Work order: Transcribe exactly the lines that fall between the one holding "From S2P Require" and the one holding "(** [st_lookup] in", inclusive, from the entries below.

Available records:
(* ===== verification/Marshal.v ===== *)
(** * Marshal

    The binary format of src/ruby/marshal.c: [Marshal.dump] and
    [Marshal.load] on graphs of nil, true, false, Fixnums, Symbols, Bignums,
    Strings, Arrays and plain objects with instance variables.

    Objects live in a heap and are named by their address, so that sharing and
    cycles are part of the model.  A Symbol is represented by its name; the
    instance variables are in a table of st.c (Ivars), so that a loaded object
    may list them in another order. *)

From Stdlib Require Import ZArith Lia List Bool Permutation.
From S2P Require Import Prelude CInt Digits Bignum Fixnum StTable Ivars.
Import ListNotations.
Local Open Scope Z_scope.
Local Open Scope outcome_scope.
#[local] Ltac Zify.zify_post_hook ::= Z.div_mod_to_equations.

(** ** Objects *)

Inductive value := VNil | VTrue | VFalse | VFix (n : Z) | VSym (id : name) | VRef (addr : nat).

Inductive object :=
  | OBignum (b : RBignum)
  | OString (bytes : list Z)
  | OArray (elements : list value)
  | OObject (klass : name) (ivars : ivtbl value).

Definition heap := list object.

Definition name_eqb (a b : name) : bool := if list_eq_dec Z.eq_dec a b then true else false.

(** [st_lookup] in a table that numbers its keys in the order of insertion. *)
Fixpoint index_of {A} (eqb : A -> A -> bool) (x : A) (l : list A) : option nat :=
  match l with
  | [] => None
  | y :: l => if eqb x y then Some O else option_map S (index_of eqb x l)
  end.

(** ** Format *)

Definition MARSHAL_MAJOR := 4.
Definition MARSHAL_MINOR := 8.
Definition TYPE_NIL := 48.
Definition TYPE_TRUE := 84.
Definition TYPE_FALSE := 70.
Definition TYPE_FIXNUM := 105.
Definition TYPE_OBJECT := 111.
Definition TYPE_BIGNUM := 108.
Definition TYPE_STRING := 34.
Definition TYPE_ARRAY := 91.
Definition TYPE_SYMBOL := 58.
Definition TYPE_SYMLINK := 59.
Definition TYPE_LINK := 64.

(** The types of the format outside the model: EXTENDED, UCLASS, DATA,
    USERDEF, USRMARSHAL, FLOAT, REGEXP, HASH, HASH_DEF, STRUCT, MODULE_OLD,
    CLASS, MODULE, IVAR. *)
Definition other_types : list Z := [101; 67; 100; 117; 85; 102; 47; 123; 125; 83; 77; 99; 109; 73].

(** ** Writing *)

(** [dest]: what has been written to the IO given as second argument, if
    there is one; [symbols] and [data] in the order of their numbers. *)
Record dump_arg := mkDump { str : list Z; dest : option (list Z); symbols : list name; data : list nat }.

Section Dump.
Context {ids : Symbols} (BUFSIZ : Z).

(** Whether [rb_path2class] leads from the name of a class to that class; it
    may raise an exception, and run Ruby code. *)
Context (refers : name -> outcome bool).

Definition w_nbyte (s : list Z) (arg : dump_arg) : dump_arg :=
  let buf := str arg ++ s in
  match dest arg with
  | Some io =>
      if BUFSIZ <=? Z.of_nat (length buf) then mkDump [] (Some (io ++ buf)) (symbols arg) (data arg)
      else mkDump buf (Some io) (symbols arg) (data arg)
  | None => mkDump buf None (symbols arg) (data arg)
  end.

Definition w_byte (c : Z) : dump_arg -> dump_arg := w_nbyte [u8 c].

(** The loop over [i]: the bytes [buf[i]] ... and the value of [buf[0]].
    Without a [break] the code would read behind [buf]. *)
Fixpoint long_bytes (n : nat) (i x : Z) : outcome (Z * list Z) :=
  match n with
  | O => Undefined
  | S n =>
      let b := Z.land x 255 in
      let x := RSHIFT x 8 in
      if x =? 0 then Ok (i, [b])
      else if x =? -1 then Ok (- i, [b])
      else '(h, bs) <- long_bytes n (i + 1) x ;; Ok (h, b :: bs)
  end.

Definition w_long (x : Z) (arg : dump_arg) : outcome dump_arg :=
  if x =? 0 then Ok (w_byte 0 arg)
  else if (0 <? x) && (x <? 123) then Ok (w_byte (x + 5) arg)
  else if (-124 <? x) && (x <? 0) then Ok (w_byte (Z.land (x - 5) 255) arg)
  else
    '(h, bs) <- long_bytes 4 1 x ;;
    Ok (fold_left (fun arg b => w_byte b arg) (h :: bs) arg).

Definition w_bytes (s : list Z) (arg : dump_arg) : outcome dump_arg :=
  arg <- w_long (Z.of_nat (length s)) arg ;; Ok (w_nbyte s arg).

Definition w_short (x : Z) (arg : dump_arg) : dump_arg :=
  w_byte (Z.land (Z.shiftr x 8) 255) (w_byte (Z.land (Z.shiftr x 0) 255) arg).

Definition w_symbol (id : name) (arg : dump_arg) : outcome dump_arg :=
  match index_of name_eqb id (symbols arg) with
  | Some num => w_long (Z.of_nat num) (w_byte TYPE_SYMLINK arg)
  | None =>
      arg <- w_bytes id (w_byte TYPE_SYMBOL arg) ;;
      Ok (mkDump (str arg) (dest arg) (symbols arg ++ [id]) (data arg))
  end.

Definition w_unique (s : name) (arg : dump_arg) : outcome dump_arg :=
  if hd 0 s =? 35 then Raise TypeError else w_symbol s arg.

(** [w_class] for an object of the class [klass] itself, without singleton
    class or extensions; anonymous classes have names that start with [#]. *)
Definition w_class (type : Z) (klass : name) (arg : dump_arg) : outcome dump_arg :=
  let arg := w_byte type arg in
  if hd 0 klass =? 35 then Raise TypeError
  else
    ok <- refers klass ;;
    if ok : bool then w_unique klass arg else Raise TypeError.

(** The loops over the elements of an array and of a table of instance
    variables, [w_obj_each] included. *)
Fixpoint w_values (w_object : value -> dump_arg -> outcome dump_arg) (l : list value) (arg : dump_arg) :
    outcome dump_arg :=
  match l with
  | [] => Ok arg
  | v :: l => arg <- w_object v arg ;; w_values w_object l arg
  end.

Task response:
From S2P Require Import Prelude CInt Digits Bignum Fixnum StTable Ivars.
Import ListNotations.
Local Open Scope Z_scope.
Local Open Scope outcome_scope.
#[local] Ltac Zify.zify_post_hook ::= Z.div_mod_to_equations.

(** ** Objects *)

Inductive value := VNil | VTrue | VFalse | VFix (n : Z) | VSym (id : name) | VRef (addr : nat).

Inductive object :=
  | OBignum (b : RBignum)
  | OString (bytes : list Z)
  | OArray (elements : list value)
  | OObject (klass : name) (ivars : ivtbl value).

Definition heap := list object.

Definition name_eqb (a b : name) : bool := if list_eq_dec Z.eq_dec a b then true else false.

(** [st_lookup] in a table that numbers its keys in the order of insertion. *)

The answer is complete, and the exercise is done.